The section from Killingwoldgraves roundabout to the northern outskirts of Hull is known as the Beverley Bypass; it passes around the southern side of Beverley, with a short dual carriageway section. The road crosses over the A164 (Beverley to Humber bridge) at a grade separated junction. It also bridges the Cottingham to Hull section of the Hull to Bridlington line, as well as the Cottingham to Dunwell road (Dunswell lane, underpassed). A new roundabout junction was constructed on the A1079 around 2011 for the Swift Leisure group caravan factory north of Cottingham, East Riding of Yorkshire.

The Beverley Bypass section terminates at a roundabout junction (Dunswell roundabout) with the A1033 and A1174 road. Here the A1079 loses its primary status as it heads into the centre of Kingston upon Hull as Beverley Road and later, Ferensway.
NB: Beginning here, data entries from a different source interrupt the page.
(** X13: the selection is never slower than any single route of the
    list used alone: its turn count is at most [hops q + ants - 1] for
    every route [q] given. *)
Theorem bestDisjointPaths_beats_single_route (all : list (list nat)) (ants : Z) :
  (1 <= ants < 2 ^ 62)%Z -> paths_in_range all -> all <> [] ->
  exists rs T,
    returns (fun fuel => bestDisjointPaths fuel all ants) rs /\
    turns_of ants rs T /\
    forall q, q ∈ all -> (T <= hops q + ants - 1)%Z.
Proof.
  intros Hants Hall Hne.
  assert (HA : ants_in_range ants) by (unfold ants_in_range, GoInt.int_min; lia).
  destruct (bestDisjointPaths_least all ants HA Hall)
    as (rs & Hrun & [[-> _]|(d & T & Hcomb & -> & HT & Hleast & Hmin)]); [done|].
  exists (chosen d all), T. split; [done|]. split; [done|].
  intros q (k & Hk)%list_elem_of_lookup.
  destruct (single_route_combination all k q Hk) as (d' & Hc' & Hsel).
  destruct (chosen_turns all ants d' HA Hall (proj1 (proj2 Hc')))
    as (T' & (H1 & H2 & H3) & _ & Hrun').
  assert (Ht' : turns_of ants (chosen d' all) T') by (by eexists).
  specialize (Hmin d' T' Hc' Ht').
  assert (T <= T')%Z by (destruct Hmin as [[?|[? _]]|[? _]]; lia).
  rewrite Hsel in H3. simpl in H3.
  destruct Hall as [Hlens _]. rewrite Forall_forall in Hlens.
  assert (Hq : q ∈ all) by (by apply list_elem_of_lookup; exists k).
  specialize (Hlens q Hq). unfold hops in *.
  specialize (H3 (Z.of_nat (length q) - 1 + ants - 1)%Z). lia.
Qed.

Lemma bestDisjointPaths_beats_single_route_witness :
  exists rs T,
    returns (fun fuel => bestDisjointPaths fuel [[0; 1; 3]; [0; 2; 3]] 4) rs /\
    turns_of 4 rs T /\
    forall q, q ∈ [[0; 1; 3]; [0; 2; 3]] -> (T <= hops q + 4 - 1)%Z.
Proof.
  apply (bestDisjointPaths_beats_single_route [[0; 1; 3]; [0; 2; 3]] 4).
  - lia.
  - split; [|simpl; lia]. repeat constructor; simpl; lia.
  - done.
Defined.

End SelectorMore.

Section ThirdPriority.

(** When the incumbent was reached before the candidate and the index
    loop did not prefer the candidate, the candidate has no fewer
    routes. *)
Lemma smaller_index_length (ix : list nat) : forall iy : list nat,
  visited_before ix iy ->
  negb (smaller_index iy ix) && (length iy <? length ix) = false.
Proof.
  induction ix as [|x ix IH]; intros [|y iy]; simpl; try done.
  intros [Hlt|[-> Hvb]].
  - by destruct (Nat.ltb_spec y x); [|lia].
  - destruct (Nat.ltb_spec y y); [lia|].
    replace (S (length iy) <? S (length ix)) with (length iy <? length ix)
      by (destruct (Nat.ltb_spec (length iy) (length ix));
          destruct (Nat.ltb_spec (S (length iy)) (S (length ix))); auto; lia).
    by apply IH.
Qed.

Lemma ForallOrdPairs_app_inv {A : Type} (R : A -> A -> Prop) (l1 l2 : list A) :
  ForallOrdPairs R (l1 ++ l2) ->
  ForallOrdPairs R l1 /\ (forall x y, x ∈ l1 -> y ∈ l2 -> R x y).
Proof.
  induction l1 as [|a l1 IH]; simpl; intros H.
  - split; [constructor|]. intros x y Hx. by apply elem_of_nil in Hx.
  - inversion H as [|? ? Ha Hrest]; subst. destruct (IH Hrest) as [H1 H2].
    rewrite Forall_app in Ha. destruct Ha as [Ha1 Ha2]. split.
    + by constructor.
    + intros x y [->|Hx]%elem_of_cons Hy; [|by apply H2].
      rewrite Forall_forall in Ha2. by apply Ha2.
Qed.

(** X22: the third priority of [rec] (fewer routes on equal indexes)
    never decides.  [rec] reaches its base case on the combinations in
    the order of [combos]; whenever it does so with a non-empty
    selection, the test [!better && len(idxs) < len(bestIdx)] that follows
    the index loop is false: a selection reached later is never a proper
    prefix of the incumbent, nor larger at the first differing index. *)
Theorem third_priority_never_decides (fuel : nat) (ants : Z)
    (all : list (list nat)) :
  Forall (fun p => 2 <= length p) all ->
  (rec fuel ants all 0 [] [] ∅
       {| bestTurns := GoInt.int_max; best := []; bestIdx := [] |}
     ≫= fun r => Done r.2) =
  consider_all fuel ants (combos all 0 [] [])
    {| bestTurns := GoInt.int_max; best := []; bestIdx := [] |} /\
  forall cs1 c cs2 s,
    combos all 0 [] [] = cs1 ++ c :: cs2 ->
    consider_all fuel ants cs1
      {| bestTurns := GoInt.int_max; best := []; bestIdx := [] |} = Done s ->
    c.1 <> [] ->
    negb (smaller_index c.2 (bestIdx s)) && (length c.2 <? length (bestIdx s))
    = false.
Proof.
  intros Hall. split; [by apply rec_consider_all; [|apply used_inv_empty]|].
  intros cs1 c cs2 s Hcs Hrun Hne.
  pose proof (combos_ordered all 0 [] []) as Hord. rewrite Hcs in Hord.
  apply ForallOrdPairs_app_inv in Hord as [Hord1 Hcross].
  set (init := {| bestTurns := GoInt.int_max; best := []; bestIdx := [] |}) in *.
  destruct (consider_all_min fuel ants cs1 init s Hord1)
    as ([->|(Y & t & HY & _ & _ & ->)] & _); [|done| |].
  - apply Forall_forall. intros [c' ix'] HY HYne. simpl in *.
    assert (Hin : (c', ix') ∈ combos all 0 [] []) by (rewrite Hcs; set_solver).
    apply in_combos_combination in Hin as (d & Hlen & _ & -> & ->).
    pose proof (chosen_idx_length d all 0 Hlen) as Hl.
    destruct (chosen_idx d 0); [|done]. by destruct (chosen d all).
  - simpl. apply andb_false_r.
  - simpl. apply smaller_index_length. apply (Hcross Y c HY). left.
Qed.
The road terminates at the junction with the A63 (Hessle Road).

== About the road ==
Into the 1930s, the road continued past York on the course of what is now the A59, diverting at Green Hammerton and continuing to Boroughbrigde town centre, where it terminated at the Great North Road. Much of the road is built to single carriageway standard, although a 1.1 mi stretch of the Beverley bypass and a 1.5 mi stretch near Shiptonthorpe are of dual carriageway standard. The majority of the road is national speed limit (50 mph / 97 km/h on single carriageway sections (including Market Weighton hill), 70 mi/h / 113 km/h on dual carriageway sections).

Following its de-trunking in 2003, the road is maintained by two authorities:
- East Riding of Yorkshire Council
- City of York Council

== Safety ==
The road had a reputation for being dangerous, primarily because the majority of it is single carriageway. Cars therefore have to turn across oncoming traffic to access adjoining roads. Between 1999 and 2005, emergency statistics revealed that there had been 615 accidents. A local campaign group Action Access A1079 (AAA1079) propose that in the long-term, more of the road be made dual carriageway to help combat these problems.

In the European Road Assessment Programme survey, which gives all major roads in Europe a safety rating, the A1079 is categorised as 'Medium-high risk' between Market Weighton and Hull, and 'Low-medium risk' between York and Market Weighton. The Market Weighton-Hull section was also identified in a EuroRAP report in June 2007 as being one of the 10 most dangerous roads in the UK, with 69 fatal or serious collisions between 2003 and 2005. In 2019, the A1079 was awarded a better safety record, now being identified as 'Low-Medium' risk for the section between York and Market Weighton, 'Medium' risk between Market Weighton and the outskirts of Hull. However the section through Hull is designated as a 'High-Risk' road.